From the outside, Colin and Andrea Chisholm's $1.6 million home on Lake Minnetonka was a beauty.
Inside, it was in such disrepair, with leaking ceilings and peeling paint, that a friend said it should have been torn down.
The Chisholms, who once referred to themselves as Scottish nobility, "Lord and Lady Chisholm," now sit in the Hennepin County jail, charged in one of the most audacious cases of welfare fraud in state history.
They were arrested in March after fleeing Minnesota for the Bahamas and charged with making $167,420 in fraudulent medical and food-stamp claims in Florida and Minnesota from 2005 to 2012. They can't afford the $300,000-each bail, Colin's lawyer says. Their next court date is June 9.
Friends, who were unaware of the pair's alleged crimes, have been left with a mixture of bewilderment, pain and pity. And they're now drawn to the contradictions that were evident in the couple's lifestyle.

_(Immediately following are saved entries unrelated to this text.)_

(** When the priority of a waiting task changes, repositioning it in the
    wait object it waits for makes every wait object sorted again. *)
Theorem wait_reprioritize_resorts s o t p :
  waits_ok s → w_owner (wait_node s t) = Some o →
  wp (rts_wait_object_reprioritize o (Some t)) (λ _ s', waits_ok s' ∧
    (∀ u, u ∈ waiting s' o ↔ u ∈ waiting s o) ∧
    (∀ o', o' ≠ o → waiting s' o' = waiting s o'))
    (upd_task t (λ x, x <| priority := p |>) s).
Proof.
  intros Hok Hin. apply (ww_owner s (wok_wf s Hok)) in Hin.
  destruct (list_elem_of_split _ _ Hin) as (l1&l2&E).
  pose proof (wok_sorted s Hok o) as Hs. rewrite E in Hs.
  pose proof (ww_nodup s (wok_wf s Hok) o) as Hnd. rewrite E in Hnd.
  destruct (nodup_mid _ _ _ t Hnd) as (_&Hn1&Hn2).
  assert (waits_wf (upd_task t (λ x, x <| priority := p |>) s)) as Hwf by by destruct (wok_wf s Hok).
  assert (by_priority (upd_task t (λ x, x <| priority := p |>) s) (l1 ++ l2)) as Hs'.
  { apply by_priority_others; [set_solver|]. by eapply by_priority_mid. }
  eapply wp_mono; [by apply rts_wait_object_reprioritize_spec|].
  intros [] s' Hst. pose proof (waits_step_here _ _ _ _ Hst) as E'. split_and!.
  - split; [apply Hst|]. intros o'. eapply waits_step_by_priority; [done|].
    destruct Hst as (_&_&->). case_decide as Ed; [by apply by_priority_insert|].
    rewrite waiting_upd_task. apply by_priority_others; [|apply (wok_sorted s Hok)].
    intros Ht. apply (ww_owner s (wok_wf s Hok)) in Ht, Hin. congruence.
  - intros u. rewrite E', insert_by_elem, E. set_solver.
  - intros o' Hne. destruct Hst as (_&_&->). by rewrite decide_False.
Qed.
End wait_claims.

(** ** Witnesses: three tasks, two of the same priority *)

Section witnesses.
#[local] Existing Instance fp_config.

Lemma waits_ok_empty s : k_wait_nodes s = ∅ → k_waiters s = ∅ → waits_ok s.
Proof.
  intros Hn Hw.
  assert (∀ t, wlinks s t = unlinked) as Hl by (intros t; unfold wlinks, wait_node; by rewrite Hn).
  assert (∀ o, waiting s o = []) as E by (intros o; unfold waiting, waiters; by rewrite Hw).
  split; [split|]; try (intros o; rewrite E).
  - intros t _. apply Hl.
  - split; [apply dll_empty; intros t; by rewrite Hl|]. unfold waiters. by rewrite Hw.
  - by intros t ?%elem_of_nil.
  - constructor.
Qed.

Definition waiter_tcb (p : Z) : rts_tcb := (inhabitant : rts_tcb) <| priority := p |>.
Definition three_waiters : kernel :=
  zero_kernel <| k_tasks := <[TApp 0 := waiter_tcb 3]> (<[TApp 1 := waiter_tcb 5]>
                            (<[TApp 2 := waiter_tcb 3]> ∅)) |>.

Lemma application_at i : 0 ≤ i < RTS_MAX_TASKS → application (TApp i).
Proof. by exists i. Qed.

Definition two_waiting : kernel :=
  final_store (rts_wait_object_insert (SMutex 1) (Some (TApp 1)))
    (final_store (rts_wait_object_insert (SMutex 1) (Some (TApp 0))) three_waiters).

Lemma insert_final s o t :
  waits_ok s → w_owner (wait_node s t) = None → application t →
  waits_ok (final_store (rts_wait_object_insert o (Some t)) s).
Proof.
  intros. destruct (wp_final _ _ _ (wait_insert_keeps s o t ltac:(done) ltac:(done) ltac:(done)))
    as [_ [Hok _]]. exact Hok.
Qed.

Lemma two_waiting_ok : waits_ok two_waiting.
Proof.
  apply insert_final; [apply insert_final; [by apply waits_ok_empty|done|]|by vm_compute|];
    by apply application_at.
Qed.

Lemma wait_insert_priority_fifo_witness :
  wp (rts_wait_object_insert (SMutex 1) (Some (TApp 2)))
     (λ _ s', waits_ok s' ∧ waiting s' (SMutex 1) = [TApp 1; TApp 0; TApp 2]) two_waiting.
Proof.
  eapply wp_mono; [apply (wait_insert_priority_fifo two_waiting (SMutex 1) (TApp 2) two_waiting_ok)|].
  - by vm_compute.
  - by apply application_at.
  - intros [] s' (Hok&_&l1&l2&E&E'&H1&H2). split; [exact Hok|]. rewrite E'.
    assert (waiting two_waiting (SMutex 1) = [TApp 1; TApp 0]) as Ew by by vm_compute.
    assert (l2 = []) as ->; [|rewrite app_nil_r in E; by rewrite <- E, Ew].
    destruct l2 as [|u l2]; [done|]. assert (u ∈ [TApp 1; TApp 0]) as Hu by (rewrite <- Ew, E; apply elem_of_app; right; left).
    specialize (H2 u ltac:(left)). clear -Hu H2.
    repeat (apply elem_of_cons in Hu as [->|Hu]; [vm_compute in H2; discriminate|]). by apply elem_of_nil in Hu.
Defined.

Lemma wait_pop_serves_highest_witness :
  wp (rts_wait_object_pop_highest (SMutex 1)) (λ r s', waits_ok s' ∧ r = Some (TApp 1)) two_waiting.
Proof.
  eapply wp_mono; [exact (wait_pop_serves_highest two_waiting (SMutex 1) two_waiting_ok)|].
  assert (waiting two_waiting (SMutex 1) = [TApp 1; TApp 0]) as -> by by vm_compute.
  intros r s' (Hok&_&Hr). split; [exact Hok|].
  destruct r; [destruct Hr as (Hr&_)|destruct Hr as (Hr&_)]; congruence.
Defined.

Lemma wait_reprioritize_resorts_witness :
  wp (rts_wait_object_reprioritize (SMutex 1) (Some (TApp 0)))
     (λ _ s', waits_ok s' ∧ ∀ u, u ∈ waiting s' (SMutex 1) ↔ u ∈ waiting two_waiting (SMutex 1))
     (upd_task (TApp 0) (λ x, x <| priority := 7 |>) two_waiting).
Proof.
  assert (w_owner (wait_node two_waiting (TApp 0)) = Some (SMutex 1)) as Hw by by vm_compute.
  pose proof (wait_reprioritize_resorts two_waiting (SMutex 1) (TApp 0) 7 two_waiting_ok Hw) as Hthm.
  eapply wp_mono; [exact Hthm|]. intros [] s' (Hok&Hel&_). split; [exact Hok|exact Hel].
Defined.
End witnesses.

For instance, they say, among the Deephaven house's sparse decorations was an electronic frame that rotated photos of the couple with others of media mogul Ted Turner, castles and polo players, leaving the impression that such associations were routine.
According to friends and business associates, there were more puzzles: Colin Chisholm, who claimed to have more than $97 million in assets, paid some of his employees in cash under the table, $300 here and $500 there. And while allegedly illegally collecting welfare checks, he volunteered at the Basilica of St. Mary in Minneapolis to help people find jobs. He bounced a check to cover a small membership fee to a business owners' association.
Sometimes Colin would be waiting in a car outside his makeshift office building to hustle arriving employees away from unknown trouble, saying only "we got to go" as he drove away.